§ **What is required**: In the data that follows, find the line with "json_UnmarshalError : string"; transcribe it, every later line up to the one with "do! secret := mwrap", and that line as well, exactly and with no others.

§ **Provided data**:
──────────────────────────────

(* ===== verification/PassthroughProps.v ===== *)
(** * Passthrough translators: properties

    The token usage of a streamed answer does not depend on how the network cuts
    it: a class states what a streaming translator promises to the processor, the
    translators of [Passthrough] discharge it, and the theorem about the processor
    is proved against the class.  Then what the usage is, for each provider. *)

From Stdlib Require Import Ascii ZArith Lia SpecFloat.
From stdpp Require Import base gmap strings list.
From S2P Require Import Prelude GoStrings GoNum InternalApi TokenUsage FilterApi HeaderMutator EnvoyTypes BackendAuth Costs ExtProc ExtProcProps Passthrough.

(** ** Lines *)

Section Lines.
Context {St : Type} (handle : St → string → St).

Lemma scanLines_app st line a b :
  scanLines handle st line (a +:+ b) = let '(st', rest) := scanLines handle st line a in scanLines handle st' rest b.
Proof.
  revert st line. induction a as [|c a IH]; intros st line; [by rewrite sapp_nil_l|]. rewrite sapp_cons. cbn [scanLines].
  case_bool_decide; apply IH.
Qed.

(** What stays in the buffer has no line end. *)
Lemma scanLines_rest st line a : Contains line LF = false → Contains (scanLines handle st line a).2 LF = false.
Proof.
  revert st line. induction a as [|c a IH]; intros st line Hl; [done|]. cbn [scanLines]. case_bool_decide as Hc; apply IH; [done|].
  rewrite Contains_app, Hl. by apply Contains_false_cons.
Qed.

Lemma scanLines_prefix st line a b : Contains a LF = false → scanLines handle st line (a +:+ b) = scanLines handle st (line +:+ a) b.
Proof.
  revert line. induction a as [|c a IH]; intros line Ha; [by rewrite sapp_nil_l, sapp_nil_r|]. apply Contains_false_cons in Ha as [Hc Ha].
  rewrite sapp_cons. cbn [scanLines]. rewrite bool_decide_eq_false_2 by done. rewrite IH by done. by rewrite <-sapp_assoc.
Qed.
(** What is used of the SDKs of the clouds, the HTTP client, the JSON codec and the
    environment. *)
Class Clouds (W : Type) := {
  os_Getenv : string → string;
  url_Parse : string → outcome string;
  oidc_NewProvider : string → M W OidcProvider;
  clientcredentials_Token : ClientCredentials → M W oauth2Token;
  aws_LoadDefaultConfig : outcome unit;
  sts_AssumeRoleWithWebIdentity : AwsConfig → AssumeRoleInput → M W (option AwsIdentity);
  azure_NewClientAssertionCredential : option string → string → string → outcome unit;
  azure_AssertionToken : option string → string → string → M W string → list string → M W (string * Z);
  azure_NewClientSecretCredential : option string → string → string → string → outcome unit;
  azure_SecretToken : option string → string → string → string → list string → M W (string * Z);
  google_CredentialsFromJSON : string → string → outcome unit;
  google_Token : string → string → M W (string * Z);
  google_NewSTSService : HttpClient → outcome unit;
  google_ExchangeToken : HttpClient → ExchangeTokenRequest → M W (string * Z);
  google_CredentialsTokenSource : HttpClient → CredentialsConfig → outcome unit;
  google_ImpersonatedToken : HttpClient → CredentialsConfig → M W (string * Z);
  spiffe_FetchJWTSVID : option string → string → M W (string * Z);
  json_MarshalExchange : openAITokenExchangeRequest → outcome string;
  json_UnmarshalExchange : string → outcome openAITokenExchangeResponse;
  json_UnmarshalError : string → outcome openAIErrorResponse;
  http_NewRequest : string → outcome unit;
  http_Post : HttpClient → string → string → M W HttpResponse;
}.

Definition clientSecretKey : string := "client-secret".

Section Providers.
Context {W : Type} `{WO : !World W, CO : !Clouds W}.

Definition GetClientSecret (namespace name : string) : M W string :=
  do! secret := mwrap "failed to get client secret: " (get_Secret namespace name) in
  match ks_Data secret !! clientSecretKey with
  | Some clientSecret => mret clientSecret
  | None => mlift (Fail (errors_New ("failed to get client secret: no secret data found using key '" +:+ clientSecretKey +:+ "' in secret name '" +:+
                                     name +:+ "' and namespace '" +:+ namespace)))
  end.

(** *** OIDC *)

Record oidcTokenProvider := {
  tp_oidcConfig : OIDC;
  tp_ownerNamespace : string;
  tp_validateSecretRef : option SecretReferenceValidator;
}.

(** The provider gets the configuration with the token endpoint and the scopes that
    were discovered. *)
Definition discovered (oidcConfig : OIDC) (tokenURL : string) (supportedScopes : list string) : OIDC :=
  {| od_Issuer := od_Issuer oidcConfig;
     od_TokenEndpoint := match od_TokenEndpoint oidcConfig with None => Some tokenURL | e => e end;
     od_ClientID := od_ClientID oidcConfig; od_ClientSecret := od_ClientSecret oidcConfig;
     od_Scopes := od_Scopes oidcConfig ++ filter (λ s, s ∉ od_Scopes oidcConfig) supportedScopes |}.

Definition NewOidcTokenProvider (oidcConfig : option OIDC) (ownerNamespace : string) (validateSecretRef : option SecretReferenceValidator) :
    M W oidcTokenProvider :=
  match oidcConfig with
  | None => mlift (Fail (errors_New "provided oidc config is nil"))
  | Some oidcConfig =>
      let issuerURL := od_Issuer oidcConfig in
      do! oidcProvider := mwrap ("failed to create oidc config: " +:+ Quote issuerURL +:+ ", ") (oidc_NewProvider issuerURL) in
      do! config := mlift (owrap ("failed to decode oidc config claims: " +:+ Quote issuerURL +:+ ", ") (op_ProviderConfig oidcProvider)) in
      do! scopes := mlift (owrap "failed to get scopes_supported field in claim: " (op_SupportedScopes oidcProvider)) in
      if bool_decide (config.1 = "") then mlift (Fail (errors_New "issuer is required in oidc provider config"))
      else if bool_decide (config.2 = "") then mlift (Fail (errors_New "token_endpoint is required in oidc provider config"))
      else mret {| tp_oidcConfig := discovered oidcConfig config.2 scopes; tp_ownerNamespace := ownerNamespace; tp_validateSecretRef := validateSecretRef |}
  end.

(** Who may read the client secret. *)
Definition authorizeClientSecret (o : oidcTokenProvider) (secretNamespace : string) : outcome unit :=
  if bool_decide (secretNamespace = tp_ownerNamespace o) then Ok tt
  else match tp_validateSecretRef o with
       | None => Fail (errors_New ("cross-namespace oidc client secret reference from namespace " +:+ tp_ownerNamespace o +:+ " to namespace " +:+
                                   secretNamespace +:+ " is not permitted"))
       | Some validate => validate (tp_ownerNamespace o) secretNamespace (so_Name (od_ClientSecret (tp_oidcConfig o)))
       end.

Definition oidc_GetToken (o : oidcTokenProvider) : TokenProvider W :=
  let oidcConfig := tp_oidcConfig o in
  match so_Namespace (od_ClientSecret oidcConfig) with
  | None => mlift (Fail (errors_New "oidc client secret namespace is nil"))
  | Some secretNamespace =>
      do! _ := mlift (authorizeClientSecret o secretNamespace) in
      do! clientSecret := GetClientSecret secretNamespace (so_Name (od_ClientSecret oidcConfig)) in
      do! clientID := mlift (deref (od_ClientID oidcConfig)) in
      do! token := mwrap "failed to get oauth2 token: "
        (clientcredentials_Token {| cc_ClientID := clientID; cc_ClientSecret := clientSecret; cc_Scopes := od_Scopes oidcConfig;
                                    cc_TokenURL := default "" (od_TokenEndpoint oidcConfig) |}) in
      if (0 <? ot_ExpiresIn token)%Z then
        do! now := time_Now in
        mret {| te_Token := ot_AccessToken token; te_ExpiresAt := now + int64 (ot_ExpiresIn token * Second) |}
      else mret {| te_Token := ot_AccessToken token; te_ExpiresAt := ot_Expiry token |}
  end.

(** *** Azure *)

Definition azureProxy : option string :=
  let azureProxyURL := os_Getenv "AI_GATEWAY_AZURE_PROXY_URL" in
  if bool_decide (azureProxyURL = "") then None
  else match url_Parse azureProxyURL with Ok proxyURL => Some proxyURL | _ => None end.

Definition azureScopeURL : string := "https://cognitiveservices.azure.com/.default".

Definition ofPair (t : string * Z) : TokenExpiry := {| te_Token := t.1; te_ExpiresAt := t.2 |}.

Definition azure_GetToken (tenantID clientID : string) (tokenProvider : TokenProvider W) (scopes : list string) : TokenProvider W :=
  do! azureToken := azure_AssertionToken azureProxy tenantID clientID (do! token := tokenProvider in mret (te_Token token)) scopes in
  mret (ofPair azureToken).

Definition NewAzureTokenProvider (tenantID clientID : string) (tokenProvider : TokenProvider W) (scopes : list string) : M W (TokenProvider W) :=
  do! _ := mlift (azure_NewClientAssertionCredential azureProxy tenantID clientID) in
  mret (azure_GetToken tenantID clientID tokenProvider scopes).

Definition azureClientSecret_GetToken (tenantID clientID clientSecret : string) (scopes : list string) : TokenProvider W :=
  do! azureToken := azure_SecretToken azureProxy tenantID clientID clientSecret scopes in mret (ofPair azureToken).

Definition NewAzureClientSecretTokenProvider (tenantID clientID clientSecret : string) (scopes : list string) : M W (TokenProvider W) :=
  do! _ := mlift (azure_NewClientSecretCredential azureProxy tenantID clientID clientSecret) in
  mret (azureClientSecret_GetToken tenantID clientID clientSecret scopes).

(** *** Google *)

Definition cloudPlatformScope : string := "https://www.googleapis.com/auth/cloud-platform".

Definition gcp_GetToken (gcpCredentialLiteral : string) : TokenProvider W :=
  do! token := google_Token gcpCredentialLiteral cloudPlatformScope in mret (ofPair token).
Lemma gcp_issued window bsp creds wif q r w w' e :
  bp_Type bsp = BackendSecurityPolicyTypeGCPCredentials → bp_GCPCredentials bsp = Some creds → pc_WorkloadIdentityFederationConfig creds = Some wif →
  NewGCPOIDCTokenRotator bsp window q = Ok r → gcpOIDC_Rotate r w = (w', Ok e) → reflects w' →
  ∃ a, staticAuthOf bsp = Ok (a, true) ∧ issuedTo bsp a e.
Proof using WL.
  intros Ht Hc Hwif Hr Hrot Hrefl. unfold NewGCPOIDCTokenRotator in Hr. outcome_inv. rewrite Hc in *. outcome_inv. subst r.
  unfold gcpOIDC_Rotate in Hrot. cbn in Hrot. apply mseq_ok_inv in Hrot as (w1 & jwt & _ & Hrot). apply mseq_ok_inv in Hrot as (w2 & wif' & Hd & Hrot).
  injection Hd as <- Hd. apply deref_ok in Hd. rewrite Hwif in Hd. injection Hd as <-. apply mseq_ok_inv in Hrot as (w3 & sts & Hsts & Hrot).
  apply mseq_ok_inv in Hrot as (w4 & token & Htok & (w5 & [] & Hs & [= <- <-])%mseq_ok_inv). apply store_spec in Hs as [s Hs]; [|done].
  unfold staticAuthOf. cbv zeta. of_type Ht. unfold gcpAuthOf. rewrite Hc. cbn. rewrite Hwif. cbn. rewrite andb_false_r.
  erewrite rotatedSecret_of; [|exact Hrefl|exact Hs|cbn; by rewrite lookup_insert_eq]. cbn. eexists. split; [done|].
  eapply gcpAccessToken_issued; [exact Hc|exact Hwif| | |exists w3, w4; exact Htok]; [done|]. eapply returns_mwrap. exists w1, w3. exact Hsts.
Qed.

(** The policy is for AWS and names a credentials file. *)
Definition namesFile (bsp : BackendSecurityPolicy) (creds : FilterConfig.AWSCredentials) : Prop :=
  bp_Type bsp = BackendSecurityPolicyTypeAWSCredentials ∧ bp_AWSCredentials bsp = Some creds ∧ wc_CredentialsFile creds ≠ None.
Definition buildEPPMetadata (metadata : option Metadata) (pool : InferencePool) : option Metadata :=
  setInternalField internalMetadataInferencePoolKey
    (VString (clusterRefInferencePool (ip_Namespace pool) (ip_Name pool) (pickerService pool) (portForInferencePool pool)
       (getProcessingBodyModeStringFromAnnotations pool) (getAllowModeOverrideStringFromAnnotations pool))) metadata.

Definition authorityForInferencePool (pool : InferencePool) : string :=
  pickerService pool +:+ "." +:+ ip_Namespace pool +:+ ".svc:" +:+ Itoa (portForInferencePool pool).
Definition dnsNameForInferencePool (pool : InferencePool) : string := pickerService pool +:+ "." +:+ ip_Namespace pool +:+ ".svc".
Definition clusterNameForInferencePool (pool : InferencePool) : string :=
  "envoy.clusters.endpointpicker_" +:+ ip_Name pool +:+ "_" +:+ ip_Namespace pool +:+ "_ext_proc".
Definition httpFilterNameForInferencePool (pool : InferencePool) : string :=
  "envoy.filters.http.ext_proc/endpointpicker/" +:+ ip_Name pool +:+ "_" +:+ ip_Namespace pool +:+ "_ext_proc".

(** [toAny] of a message; an error is from the protobuf library. *)
Class ToAny := {
  any_Filter : FilterConfig → outcome unit;
  any_ProtocolOptions : HttpProtocolOptions → outcome unit;
  any_Socket : TransportSocket → outcome unit;
  any_HCM : HttpConnectionManager → outcome unit;
  any_PerRoute : PerFilterConfig → outcome unit;
  any_Route : Route → outcome unit;
}.

Section Pools.
Context `{TA : !ToAny}.

(** The TLS socket accepts any certificate. *)
Definition pickerSocket : TransportSocket := Socket "envoy.transport_sockets.tls" "UpstreamTlsContext".

Definition buildExtProcClusterForInferencePoolEndpointPicker (pool : InferencePool) : outcome Cluster :=
  let name := clusterNameForInferencePool pool in
  let options := {| po_Http2 := true; po_HttpFilters := [] |} in
  let! _ := owrap ("failed to build TLS context for InferencePool cluster " +:+ name +:+ ": ") (any_Socket pickerSocket) in
  let! _ := owrap ("failed to build HTTP2 options for InferencePool cluster " +:+ name +:+ ": ") (any_ProtocolOptions options) in
  Ok (endpointCluster name "STRICT_DNS" "LEAST_REQUEST" 10 false
        {| en_Hostname := ""; en_Address := dnsNameForInferencePool pool; en_Port := Z.to_N (portForInferencePool pool); en_Pipe := "" |} (Some pickerSocket) (Some options)).

Definition buildClustersForInferencePoolEndpointPickers (clusters : list Cluster) : outcome (list Cluster) :=
  omapM buildExtProcClusterForInferencePoolEndpointPicker (omap (λ c, getInferencePoolByMetadata (cl_Metadata c)) clusters).

Definition AppProtocolH2C : string := "kubernetes.io/h2c".

Definition httpProtocolOptionsForInferencePoolBackend (pool : InferencePool) : outcome HttpProtocolOptions :=
  let options := {| po_Http2 := bool_decide (ip_AppProtocol pool = AppProtocolH2C); po_HttpFilters := [] |} in
  let! _ := owrap ("failed to build HTTP protocol options for InferencePool " +:+ ip_Namespace pool +:+ "/" +:+ ip_Name pool +:+ ": ")
    (any_ProtocolOptions options) in
  Ok options.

──────────────────────────────

§ **Result of the task**:
  json_UnmarshalError : string → outcome openAIErrorResponse;
  http_NewRequest : string → outcome unit;
  http_Post : HttpClient → string → string → M W HttpResponse;
}.

Definition clientSecretKey : string := "client-secret".

Section Providers.
Context {W : Type} `{WO : !World W, CO : !Clouds W}.

Definition GetClientSecret (namespace name : string) : M W string :=
  do! secret := mwrap "failed to get client secret: " (get_Secret namespace name) in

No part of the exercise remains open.